Zero Hora 20/08/2014
Quando leio notícias como a do acidente que vitimou Eduardo Campos, me
dá um mal-estar não só por ser mais um aviso sobre a precariedade da
vida, mas por reconhecer que, quando não se morre de doença, se morre de
chuva, de vento, de tempestade. É outro tipo de morte por causa
natural.
As quedas de aeronaves são bem representativas. Dificilmente caem
por desgaste mecânico. Ou são abatidas pelas mãos do homem (ataque
terrorista e falhas humanas) ou são abatidas pela falta de visibilidade,
pela instabilidade provocada por pressões atmosféricas, por arremetidas
que são sempre manobras súbitas, e por isso o frio na barriga. Os
problemas técnicos na aeronave do candidato à Presidência surgiram
posteriormente à arremetida – se as condições meteorológicas fossem
boas, tudo indica que teria aterrissado com tranquilidade.

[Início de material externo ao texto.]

Lemma runs_harvested_calls h cm :
  good cm → covers cm (slice DRAM LOGICAL) → harvested_bank dmask = Some h → 0 ≤ h < 8 →
  runs (harvested_calls h cm) cm (λ c p, ∃ i j, 0 ≤ i < 8 ∧ kept dmask i = true ∧
    unit_core dg (dram_cores L) i j p ∧
    c = CoreCoord_of_pair (dram_place (bank_slot dmask i) j) DRAM TRANSLATED).
Proof.
  intros Hg Hcov Hh Hr. unfold harvested_calls. cbv zeta.
  change (blackhole.NUM_DRAM_BANKS / 2) with 4.
  destruct (Z.ltb_spec h 4).
  - replace (h + 4 - 1) with (h + 3) by lia. replace (h + 3 + 1) with (h + 4) by lia.
    replace (h + 3 - (4 - 1)) with h by lia.
    eapply runs_weaken; [|exact (fill_west_harvested h cm Hg Hcov Hh ltac:(lia))].
    intros c p (i & j & Hi & Hk & Hc & ->).
    pose proof (dram_rank_bound dmask i dmask_ok Hi Hk) as Hri. rewrite Hh in Hri.
    pose proof (λ s e, bank_entries_intro s e i j p Hc Hk) as Hin. cbn beta.
    destruct (decide (rank (kept dmask) i < 3)); [left; apply Hin; lia|right].
    destruct (decide (rank (kept dmask) i < h + 3)); [left; apply Hin; lia|right].
    destruct (decide (rank (kept dmask) i < h + 4)); [right|left]; apply Hin; lia.
  - eapply runs_weaken; [|exact (fill_east_harvested h cm Hg Hcov Hh ltac:(lia))].
    intros c p (i & j & Hi & Hk & Hc & ->).
    pose proof (dram_rank_bound dmask i dmask_ok Hi Hk) as Hri. rewrite Hh in Hri.
    pose proof (λ s e, bank_entries_intro s e i j p Hc Hk) as Hin. cbn beta.
    destruct (decide (rank (kept dmask) i < h - 4)); [left; apply Hin; lia|right].
    destruct (decide (rank (kept dmask) i < h - 4 + 1)); [right; left; apply Hin; lia|].
    destruct (decide (rank (kept dmask) i < 4)); [left|right; right]; apply Hin; lia.
Qed.

Lemma fill_dram_full : fills_slice DRAM fill_dram_noc0_translated_mapping.
Proof.
  intros cm Hg Hcov. unfold fill_dram_noc0_translated_mapping. cbv zeta.
  rewrite (good_layout _ _ _ _ _ Hg), (good_masks _ _ _ _ _ Hg).
  rewrite (proj2 (Z.ltb_ge (xy_x dgrid) blackhole.NUM_DRAM_BANKS)) by (rewrite Hfull; done).
  destruct (dram_mask_cases dmask dmask_ok) as [(Hh & -> & Hz)|(h & Hr & Hh & -> & Hz)].
  - eapply runs_weaken; [|exact (fill_all_banks cm Hg Hcov Hh)].
    intros c p Hs. destruct (slice_dram_slots c p Hs) as (i & j & Hc & Hi & ->).
    assert (kept dmask i = true) as Hk by (unfold kept; by rewrite Hz).
    pose proof (dram_rank_bound dmask i dmask_ok Hi Hk) as Hri. rewrite Hh in Hri.
    pose proof (λ s e, bank_entries_intro s e i j p Hc Hk) as Hin.
    destruct (decide (rank (kept dmask) i < 4)); [left|right]; apply Hin; lia.
  - eapply runs_weaken;
      [|exact (fill_with_harvested h (harvested_calls h cm) cm _ Hg Hh Hr (proj2 (Hz h) eq_refl)
                 (runs_harvested_calls h cm Hg Hcov Hh Hr))].
    intros c p Hs. destruct (slice_dram_slots c p Hs) as (i & j & Hc & Hi & ->). cbn beta.
    destruct (kept dmask i) eqn:Hk; [left; by exists i, j|right].
    unfold bank_slot. rewrite Hk. unfold kept in Hk. apply negb_false_iff, Hz in Hk as ->.
    exists j. split; [|done]. destruct Hc as (_ & Hj & _). simpl in Hj. by rewrite dram_ports in Hj.
Qed.
End full_dram.

(** A smaller DRAM grid, or one without translation, is not harvested. *)
Lemma small_dram : b = false ∨ xy_x dgrid ≠ 8 → dmask = 0.
Proof. rewrite effective_dram. apply Hmasks. Qed.

Lemma fill_dram_unharvested :
dmask = 0 → identity_translated L translated DRAM →
fills_slice DRAM (λ cm, fill_grid_default DRAM (dram_grid_size (layout cm)) cm).
Proof.
intros Hz Hid. apply (fills_layout L M b grids translated DRAM (fill_grid_default DRAM) dram_grid_size).
apply fill_grid_default_slice; [apply _| |done]. unfold blackhole_grids. by rewrite Hz.
Qed.

Lemma translate_dram_blackhole cm : good cm → runs (translate_dram_coords cm) cm (named DRAM).
Proof.
intros Hg. unfold translate_dram_coords.
rewrite (good_layout _ _ _ _ _ Hg), (good_masks _ _ _ _ _ Hg). apply named_blackhole.
- by apply (runs_add_harvested_grid DRAM).
- intros Hb. destruct (decide (xy_x dgrid = 8)) as [Hfull|Hne]; [by apply fill_dram_full|].
  intros cm1 Hg1 Hc1. unfold fill_dram_noc0_translated_mapping. cbv zeta.
  destruct Hbh as (_ & _ & Hle & _).
  assert ((xy_x (dram_grid_size (layout cm1)) <? blackhole.NUM_DRAM_BANKS) = true) as ->.
  { rewrite (good_layout _ _ _ _ _ Hg1). unfold blackhole.NUM_DRAM_BANKS. lia. }
  apply (fill_dram_unharvested); [by apply small_dram; right| |done|done].
  intros p Hp. rewrite Hb. simpl.
  rewrite (proj2 (Z.ltb_lt _ _)); [done|unfold blackhole.NUM_DRAM_BANKS; lia].
- intros Hb. apply fill_dram_unharvested; [by apply small_dram; left|].
  by apply not_translated_identity.
Qed.

Lemma identity_blackhole t cm :
t ∈ [ROUTER_ONLY; SECURITY; DISPATCH] → good cm →
steps cm (identity_map t TRANSLATED (cores_of (layout cm) t) cm) (slice t TRANSLATED).
Proof.
intros Ht Hg. apply steps_identity_type; [apply _| |done]. intros p Hp.
apply list_elem_of_In in Ht. simpl in Ht. destruct_or! Ht; subst t; simpl; by destruct b.
Qed.

Lemma blackhole_assert :
assert_coordinate_manager_constructor (CoordinateManager_ctor b M0 L) = Ok tt.
Proof.
destruct Hmasks as (_ & He & [_ Hd] & _). unfold assert_coordinate_manager_constructor.
cbn [harvesting_masks layout CoordinateManager_ctor]. rewrite (proj2 (Z.ltb_ge _ _) Hd).
destruct (Z.eqb_spec (vec_size (eth_cores L)) blackhole.NUM_ETH_CHANNELS) as [E|]; [|done].
destruct He as [He|[_ He]]; [by rewrite He in E|]. by destruct (He E) as [-> | ->].
Qed.

Theorem initialize_blackhole :
∃ cm, initialize ops (CoordinateManager_ctor b M0 L) = Ok cm ∧ good cm ∧ ∀ c p, has cm c p ↔ T c p.
Proof.
assert (Hg0 : good0 (CoordinateManager_ctor b M0 L)) by (split; [done..|apply maps_ok_empty]).
unfold initialize. cbn [v_assert ops]. rewrite blackhole_assert.
cbn -[translate_tensix_coords translate_dram_coords translate_eth_coords
  CoordinateManager.translate_arc_coords translate_pcie_coords add_noc1_to_noc0_mapping
  identity_map_noc0_cores CoordinateManager_ctor CoordinateManager.translate_router_coords
  CoordinateManager.translate_security_coords translate_l2cpu_coords
  CoordinateManager.translate_dispatch_coords].
destruct (steps_identity_map_noc0 L M0 b grids translated _ Hg0) as [Hg1 _ Hc1].
destruct (translate_tensix_blackhole _ Hg1) as (cm2 & -> & Hg2 & He2 & Hc2). cbn [mbind result_bind].
destruct (translate_dram_blackhole _ Hg2) as (cm3 & -> & [Hg3 He3 Hc3]). cbn [mbind result_bind].
destruct (translate_eth_blackhole _ Hg3) as (cm4 & -> & [Hg4 He4 Hc4]). cbn [mbind result_bind].
destruct (translate_arc_blackhole _ Hg4) as (cm5 & -> & [Hg5 He5 Hc5]). cbn [mbind result_bind].
destruct (translate_pcie_blackhole _ Hg5) as (cm6 & -> & [Hg6 He6 Hc6]). cbn [mbind result_bind].
destruct (identity_blackhole ROUTER_ONLY _ ltac:(set_solver) Hg6) as [Hg7 He7 Hc7].
destruct (identity_blackhole SECURITY _ ltac:(set_solver) Hg7) as [Hg8 He8 Hc8].
unfold CoordinateManager.translate_router_coords, CoordinateManager.translate_security_coords.
cbn [cores_of] in *.
destruct (translate_l2cpu_blackhole _ Hg8) as (cm9 & -> & [Hg9 He9 Hc9]). cbn [mbind result_bind].
destruct (identity_blackhole DISPATCH _ ltac:(set_solver) Hg9) as [Hga Hea Hca].
destruct (runs_noc1 L M b grids translated _ Hga) as (cmb & Hr & [Hgb Heb Hcb]).
exists cmb. split; [exact Hr|]. split; [done|]. intros c p. split.
{ intros Hc. eapply ok_sound; [apply Hgb|exact Hc]. }
revert c p. apply (table_phases L grids translated); [covers_later|covers_later| |].
- intros t g Hgrid. destruct t; try done;
    (eapply (covers_weaken _ (named _)); [by left|covers_later]).
- intros t Ht. unfold all_core_types in Ht.
  repeat (apply elem_of_cons in Ht as [->|Ht]);
    try (eapply (covers_weaken _ (named _)); [by right|covers_later]); try covers_later.
  by apply not_elem_of_nil in Ht.
Qed.
End blackhole_phases.

Definition blackhole_table (L : Layout) (M : HarvestingMasks) (b : bool) : Table :=
  table L (logical_names L (blackhole_grids L M)) (blackhole_translated L M b).

Lemma create_blackhole L M b :
  wf_layout L → blackhole_layout_ok L → blackhole_masks_ok L M b →
  let M' := effective_masks (xy_x (tensix_grid_size L)) M in
  ∃ cm, create_coordinate_manager_layout BLACKHOLE b M L = Ok (MkManager BlackholeCM cm) ∧
        implements (blackhole_table L M' b) L M' b cm.
Proof.
  intros Hwf Hbh Hmasks M'.
  destruct (initialize_blackhole L M b Hwf Hbh Hmasks) as (cm & Hi & [] & Hcov).
  exists cm. unfold create_coordinate_manager_layout, construct.
  change (virtual_ops BlackholeCM) with ops. rewrite Hi. by split.
Qed.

Acidentes de carro acontecem mais em dias de pista molhada do que
seca. Engavetamentos em estradas acontecem quase sempre por causa de
nevoeiros, temporais e nevascas.
Pessoas perdem tudo o que têm em enchentes e deslizamentos de terra,
barcos naufragam no mar revolto, ondas gigantes invadem praias, casas
são destelhadas por tufões, suicídios acontecem mais no inverno do que
no verão. A tragédia, decididamente, não é solar.
A vida muda – e até termina – por uma questão que está fora do nosso
controle, o clima. Há paliativos, ok. Pode-se prever e minimizar os
riscos, mas não se pode evitá-los, então somos ceifados por uma potência
destrutiva que não vem da maldade do homem e sim do humor da natureza e
que atinge a todos: crianças, velhos, pobres, ricos, pessoas de
qualquer lugar, de qualquer idade, numa loteria democrática, mas sempre
injusta.
Quando vejo moradores varrendo a lama de suas moradias no dia
seguinte ao de um estrago devastador, me parece uma provocação: o céu
límpido retorna ao local do crime com a maior cara de pau. O sol no dia
seguinte ao de um tsunami é um convidado atrasado, alguém que não
conseguiu chegar a tempo de impedir uma desolação. É bem-vindo porque
traz a possibilidade de reconstrução, porém a reconciliação é
provisória. Pessoas que perdem seus filhos, maridos e esposas para os
desatinos climáticos são confrontadas com a total falta de lógica da
existência.
Como diz uma amiga minha, “a morte é definitiva demais para o meu
gosto”. De fato. E mais definitiva nos parece quando acontece de uma
hora para outra, pelo capricho de nuvens pesadas, garoas insistentes,
rajadas desestabilizadoras, umidades traiçoeiras, por um anoitecer
prematuro, por relâmpagos, pelo cenário típico dos pesadelos, que,
ironicamente, tem lá sua poesia e sua beleza, como em toda tragédia –
desde que a gente sobreviva a ela, claro.
Ninguém deveria morrer de mau tempo, mas a natureza não negocia.